• **INFORMATION PROVIDED**:

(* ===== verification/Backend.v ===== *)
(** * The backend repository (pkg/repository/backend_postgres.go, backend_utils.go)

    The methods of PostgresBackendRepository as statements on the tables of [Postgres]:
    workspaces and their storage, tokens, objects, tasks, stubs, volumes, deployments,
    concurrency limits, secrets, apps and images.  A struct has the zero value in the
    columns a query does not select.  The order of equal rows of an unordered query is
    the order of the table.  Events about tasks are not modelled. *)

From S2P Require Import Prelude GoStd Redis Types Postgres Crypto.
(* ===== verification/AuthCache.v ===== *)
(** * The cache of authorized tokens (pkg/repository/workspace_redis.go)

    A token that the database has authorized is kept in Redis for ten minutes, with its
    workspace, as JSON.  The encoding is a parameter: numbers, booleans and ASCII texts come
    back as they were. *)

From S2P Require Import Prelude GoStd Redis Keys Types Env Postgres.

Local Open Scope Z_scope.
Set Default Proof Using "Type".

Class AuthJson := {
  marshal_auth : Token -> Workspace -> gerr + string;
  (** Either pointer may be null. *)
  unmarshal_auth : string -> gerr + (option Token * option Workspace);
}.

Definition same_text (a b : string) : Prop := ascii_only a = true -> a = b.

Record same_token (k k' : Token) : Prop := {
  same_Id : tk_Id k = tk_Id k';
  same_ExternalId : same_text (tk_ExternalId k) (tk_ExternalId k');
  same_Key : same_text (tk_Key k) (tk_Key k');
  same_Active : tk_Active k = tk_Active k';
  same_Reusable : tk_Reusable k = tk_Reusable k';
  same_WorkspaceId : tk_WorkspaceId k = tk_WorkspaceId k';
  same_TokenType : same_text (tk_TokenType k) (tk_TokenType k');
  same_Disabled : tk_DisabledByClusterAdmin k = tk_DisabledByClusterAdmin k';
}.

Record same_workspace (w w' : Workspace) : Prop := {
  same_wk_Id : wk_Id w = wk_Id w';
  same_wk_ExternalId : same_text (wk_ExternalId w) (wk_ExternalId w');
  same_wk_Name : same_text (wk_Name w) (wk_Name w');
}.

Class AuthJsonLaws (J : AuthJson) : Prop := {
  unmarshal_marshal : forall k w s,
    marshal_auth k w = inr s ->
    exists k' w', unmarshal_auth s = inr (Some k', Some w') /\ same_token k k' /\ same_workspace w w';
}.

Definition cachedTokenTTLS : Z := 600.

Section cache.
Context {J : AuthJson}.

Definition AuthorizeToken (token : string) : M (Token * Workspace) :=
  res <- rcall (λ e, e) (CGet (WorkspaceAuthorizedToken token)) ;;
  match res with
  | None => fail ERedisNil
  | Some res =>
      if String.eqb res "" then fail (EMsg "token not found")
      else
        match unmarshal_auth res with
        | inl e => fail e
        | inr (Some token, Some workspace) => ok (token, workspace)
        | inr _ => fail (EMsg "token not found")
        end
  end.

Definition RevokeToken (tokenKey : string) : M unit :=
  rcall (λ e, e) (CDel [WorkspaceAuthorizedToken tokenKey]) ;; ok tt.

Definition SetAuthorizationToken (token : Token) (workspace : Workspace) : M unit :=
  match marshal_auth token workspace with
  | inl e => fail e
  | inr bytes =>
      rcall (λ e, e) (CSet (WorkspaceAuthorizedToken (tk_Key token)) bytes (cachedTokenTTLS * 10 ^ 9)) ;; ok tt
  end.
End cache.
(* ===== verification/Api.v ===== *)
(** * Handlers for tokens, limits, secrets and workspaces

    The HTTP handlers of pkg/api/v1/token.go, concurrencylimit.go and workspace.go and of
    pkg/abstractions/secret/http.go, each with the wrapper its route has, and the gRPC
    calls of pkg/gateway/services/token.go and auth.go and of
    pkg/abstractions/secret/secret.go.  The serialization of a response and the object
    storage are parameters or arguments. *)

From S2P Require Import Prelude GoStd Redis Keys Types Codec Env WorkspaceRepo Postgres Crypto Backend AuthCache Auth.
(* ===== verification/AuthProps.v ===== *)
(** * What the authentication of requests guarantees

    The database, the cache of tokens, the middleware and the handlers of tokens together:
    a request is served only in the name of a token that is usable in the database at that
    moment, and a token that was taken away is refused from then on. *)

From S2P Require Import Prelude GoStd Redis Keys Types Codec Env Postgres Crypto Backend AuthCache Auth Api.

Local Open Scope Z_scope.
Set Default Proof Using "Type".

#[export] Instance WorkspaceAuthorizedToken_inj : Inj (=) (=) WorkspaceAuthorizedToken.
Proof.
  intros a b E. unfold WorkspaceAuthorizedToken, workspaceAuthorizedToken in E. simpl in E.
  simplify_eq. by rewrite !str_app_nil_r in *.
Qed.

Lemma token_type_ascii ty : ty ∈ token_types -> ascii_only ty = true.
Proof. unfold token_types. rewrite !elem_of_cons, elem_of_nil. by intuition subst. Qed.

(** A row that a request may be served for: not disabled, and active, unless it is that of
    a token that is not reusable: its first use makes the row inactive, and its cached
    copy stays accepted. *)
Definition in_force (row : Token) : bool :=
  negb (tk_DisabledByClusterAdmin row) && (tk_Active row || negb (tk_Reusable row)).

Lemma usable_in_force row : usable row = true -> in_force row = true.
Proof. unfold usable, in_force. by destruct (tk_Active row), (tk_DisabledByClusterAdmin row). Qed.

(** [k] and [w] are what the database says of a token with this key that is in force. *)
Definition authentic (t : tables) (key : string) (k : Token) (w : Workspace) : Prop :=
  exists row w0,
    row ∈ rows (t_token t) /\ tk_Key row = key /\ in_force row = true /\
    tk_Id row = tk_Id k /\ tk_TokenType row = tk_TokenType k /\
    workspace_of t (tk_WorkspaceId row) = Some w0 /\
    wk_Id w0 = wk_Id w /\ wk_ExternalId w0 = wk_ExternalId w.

* * *

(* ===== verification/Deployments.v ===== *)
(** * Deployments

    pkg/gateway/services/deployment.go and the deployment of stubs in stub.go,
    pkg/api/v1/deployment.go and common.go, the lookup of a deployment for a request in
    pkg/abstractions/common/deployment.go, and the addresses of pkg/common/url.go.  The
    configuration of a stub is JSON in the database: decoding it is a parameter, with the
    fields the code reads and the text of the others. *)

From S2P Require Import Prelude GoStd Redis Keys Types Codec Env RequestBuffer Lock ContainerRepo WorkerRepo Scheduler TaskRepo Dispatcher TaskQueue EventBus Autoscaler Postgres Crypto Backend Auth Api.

---

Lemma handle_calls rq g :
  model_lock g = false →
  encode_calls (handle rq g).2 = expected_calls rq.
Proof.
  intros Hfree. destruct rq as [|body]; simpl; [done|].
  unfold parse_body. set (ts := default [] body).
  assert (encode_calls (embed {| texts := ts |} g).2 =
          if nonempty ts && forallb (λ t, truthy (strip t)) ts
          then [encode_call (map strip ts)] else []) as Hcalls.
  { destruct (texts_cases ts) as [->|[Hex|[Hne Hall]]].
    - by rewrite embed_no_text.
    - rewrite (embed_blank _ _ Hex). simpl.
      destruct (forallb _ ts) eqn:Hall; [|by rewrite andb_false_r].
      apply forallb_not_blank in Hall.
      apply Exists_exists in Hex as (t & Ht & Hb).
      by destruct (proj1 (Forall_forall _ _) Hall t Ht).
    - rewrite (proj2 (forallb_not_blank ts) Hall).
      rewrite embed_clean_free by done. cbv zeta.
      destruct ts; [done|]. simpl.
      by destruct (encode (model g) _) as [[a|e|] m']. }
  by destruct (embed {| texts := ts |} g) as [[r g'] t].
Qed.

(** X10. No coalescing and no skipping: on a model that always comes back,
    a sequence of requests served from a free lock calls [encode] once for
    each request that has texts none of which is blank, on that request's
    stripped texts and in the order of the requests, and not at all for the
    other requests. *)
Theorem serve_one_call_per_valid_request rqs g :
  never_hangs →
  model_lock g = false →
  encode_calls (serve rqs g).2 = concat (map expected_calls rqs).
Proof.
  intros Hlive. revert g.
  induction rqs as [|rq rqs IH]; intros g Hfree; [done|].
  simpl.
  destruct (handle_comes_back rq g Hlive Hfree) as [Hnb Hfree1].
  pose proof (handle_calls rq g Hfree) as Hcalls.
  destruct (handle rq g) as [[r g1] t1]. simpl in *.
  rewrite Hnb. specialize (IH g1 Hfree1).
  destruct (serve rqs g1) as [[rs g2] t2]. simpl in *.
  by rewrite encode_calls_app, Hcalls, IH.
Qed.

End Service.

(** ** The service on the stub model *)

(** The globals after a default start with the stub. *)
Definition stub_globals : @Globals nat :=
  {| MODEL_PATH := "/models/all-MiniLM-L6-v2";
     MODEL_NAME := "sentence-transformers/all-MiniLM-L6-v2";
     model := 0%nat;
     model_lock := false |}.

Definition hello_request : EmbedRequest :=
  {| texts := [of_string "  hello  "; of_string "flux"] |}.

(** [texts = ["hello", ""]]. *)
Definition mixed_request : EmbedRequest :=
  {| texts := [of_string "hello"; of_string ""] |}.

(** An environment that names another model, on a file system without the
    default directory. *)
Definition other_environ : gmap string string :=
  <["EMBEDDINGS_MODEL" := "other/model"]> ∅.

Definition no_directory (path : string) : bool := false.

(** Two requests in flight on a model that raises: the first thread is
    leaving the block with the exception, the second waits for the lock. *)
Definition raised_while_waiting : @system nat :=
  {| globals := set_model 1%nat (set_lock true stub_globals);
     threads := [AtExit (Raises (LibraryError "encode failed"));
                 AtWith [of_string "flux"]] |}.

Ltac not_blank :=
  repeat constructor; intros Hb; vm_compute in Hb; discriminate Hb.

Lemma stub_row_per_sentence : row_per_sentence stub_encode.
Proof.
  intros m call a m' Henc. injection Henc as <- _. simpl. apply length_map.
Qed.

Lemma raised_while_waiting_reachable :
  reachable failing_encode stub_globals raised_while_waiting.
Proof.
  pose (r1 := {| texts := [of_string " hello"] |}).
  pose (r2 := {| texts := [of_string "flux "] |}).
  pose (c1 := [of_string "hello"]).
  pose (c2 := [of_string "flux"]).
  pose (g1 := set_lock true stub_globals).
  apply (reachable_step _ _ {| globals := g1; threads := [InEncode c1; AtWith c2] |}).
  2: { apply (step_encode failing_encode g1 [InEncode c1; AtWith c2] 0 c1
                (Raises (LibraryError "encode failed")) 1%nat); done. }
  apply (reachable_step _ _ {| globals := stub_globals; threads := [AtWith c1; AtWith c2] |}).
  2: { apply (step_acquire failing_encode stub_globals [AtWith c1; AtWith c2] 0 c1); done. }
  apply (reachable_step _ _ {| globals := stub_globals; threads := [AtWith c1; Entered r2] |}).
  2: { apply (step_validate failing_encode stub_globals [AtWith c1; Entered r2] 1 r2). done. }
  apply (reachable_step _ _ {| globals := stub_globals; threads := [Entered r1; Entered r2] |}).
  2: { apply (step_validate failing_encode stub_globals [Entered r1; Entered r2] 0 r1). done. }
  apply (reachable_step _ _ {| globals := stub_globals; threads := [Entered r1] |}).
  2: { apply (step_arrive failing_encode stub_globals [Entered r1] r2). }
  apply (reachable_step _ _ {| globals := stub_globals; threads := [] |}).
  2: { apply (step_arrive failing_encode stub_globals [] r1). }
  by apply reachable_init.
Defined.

• **PROBLEM STATEMENT**:
Which lines in the records above contain the string "Import"? Copy them.

• **OUTPUT OF THE TASK**:
From S2P Require Import Prelude GoStd Redis Types Postgres Crypto.
From S2P Require Import Prelude GoStd Redis Keys Types Env Postgres.
From S2P Require Import Prelude GoStd Redis Keys Types Codec Env WorkspaceRepo Postgres Crypto Backend AuthCache Auth.
From S2P Require Import Prelude GoStd Redis Keys Types Codec Env Postgres Crypto Backend AuthCache Auth Api.
From S2P Require Import Prelude GoStd Redis Keys Types Codec Env RequestBuffer Lock ContainerRepo WorkerRepo Scheduler TaskRepo Dispatcher TaskQueue EventBus Autoscaler Postgres Crypto Backend Auth Api.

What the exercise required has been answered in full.